Existing regional strategies to mitigate impacts include traveler information, alerts and advisories, vehicle restrictions such as banning trucks during high winds, road closures, snow and ice control, plowing, and pumping water from flooded locations. IDOT, the Tollway, and Lake County report real-time “road weather” (pavement) information to TravelMidwest, but other counties currently do not. Weather responsive traffic management is also not widely used today, except for closing roads to traffic under severe conditions. As road and transit systems modernize, the same technologies that can improve system safety and reliability can make the system more responsive to weather events. The expansion of intelligent transportation system (ITS) devices and traffic management capabilities will support a variety of weather responsive traffic management strategies, such as variable speed limits to reduce speeds, updating traffic signal timing and plans to support detours and slower speeds, and increasing coverage of emergency vehicle patrols to remove disabled vehicles more quickly. In addition, as the region’s maintenance fleets become equipped with fleet management technology, opportunities for better coordination of snow and ice removal between different jurisdictions will emerge. This will reduce costs and improve the efficiency of these activities.


It will be important to collect and analyze information about how facilities perform under various severe weather scenarios so agencies can develop planned responses and better serve all users of the transportation system. For example, focusing incident management resources on locations that are known to be affected by rain or snow can reduce congestion and secondary incidents. Pavement flooding information has not been collected on a regional basis, and there is no standard pavement flooding reporting system. The impact of flooding on our roadway operations as of today is not known.


CMAP, and IDOT, and the Tollway should work toward implementing a regional, multijurisdictional traffic management center, either virtual or traditional.

Transportation agencies should ensure redundant and reliable electricity and communications infrastructure and build redundancy and flexibility into planning for major transportation corridors.

Transportation implementers should expand ITS devices and traffic management capabilities to support weather responsive traffic management strategies.

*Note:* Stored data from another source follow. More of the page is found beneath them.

Lemma get_page_expired s now w d :
  lookup s w = Some d -> Doc.expires_at d <= now ->
  ∃ w', get_page s now w = (Raise (HTTPException 410 "Expired"), w')
        ∧ expired_on_access d w w'.
Proof.
  unfold lookup, docs, get_page, bind at 1, Db.find_one. intros -> Hle.
  rewrite bool_decide_eq_true_2 by done.
  destruct (remove_assets_spec (Doc.assets d) (after_delete_one (Doc._id d) w))
    as (w' & Hrun & Hclean & Hgone).
  exists w'. split; [|by split]. cbv iota.
  rewrite (bind_return _ _ _ _ _ (delete_one_eq _ _)).
  by rewrite (bind_return _ _ _ _ _ Hrun).
Qed.

Lemma view_page_not_found s now w :
  lookup s w = None ->
  view_page s now w = (Raise (HTTPException 404 "Not found"), w).
Proof.
  unfold lookup, docs, view_page, bind, Db.find_one. by intros ->.
Qed.

Lemma view_page_alive s now w d :
  lookup s w = Some d -> now < Doc.expires_at d ->
  view_page s now w =
  (Return {| HTMLResponse.status_code := 200;
             HTMLResponse.content :=
               HTMLResponse.SharedContent (Doc.html d)
                 (total_seconds (Doc.expires_at d - now)) |}, w).
Proof.
  unfold lookup, docs, view_page, bind, Db.find_one. intros -> Hlt.
  rewrite bool_decide_eq_false_2 by lia. done.
Qed.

Transportation implementers should coordinate snow and ice removal across jurisdictions, when possible.

Transportation operators should conduct an analysis of road performance under severe weather conditions to develop planned responses.

CMAP should develop a regional pavement flooding reporting system to help plan for flood events.

Create a more flexible and decentralized electric grid

Distributed energy resources (DERs) are electricity generation sources that are typically smaller than traditional power stations and positioned closer to where electricity is consumed, often on the same site (such as rooftop solar arrays). DERs help to increase the resilience of the energy grid to stresses such as high demand periods, and DERs featuring renewable energy sources have the potential to greatly reduce the GHG emissions associated with energy consumption. Microgrids, which include DERs and can operate independently of the main grid, could also minimize energy service interruptions. They allow key infrastructure to be “islanded” from the larger distribution grid in the event of a broader system disruption, making them suitable for vulnerable facilities such as hospitals, data centers, and wastewater treatment plants. The ON TO 2050 Energy strategy paper provides more detail on energy strategies for CMAP and partners.[4]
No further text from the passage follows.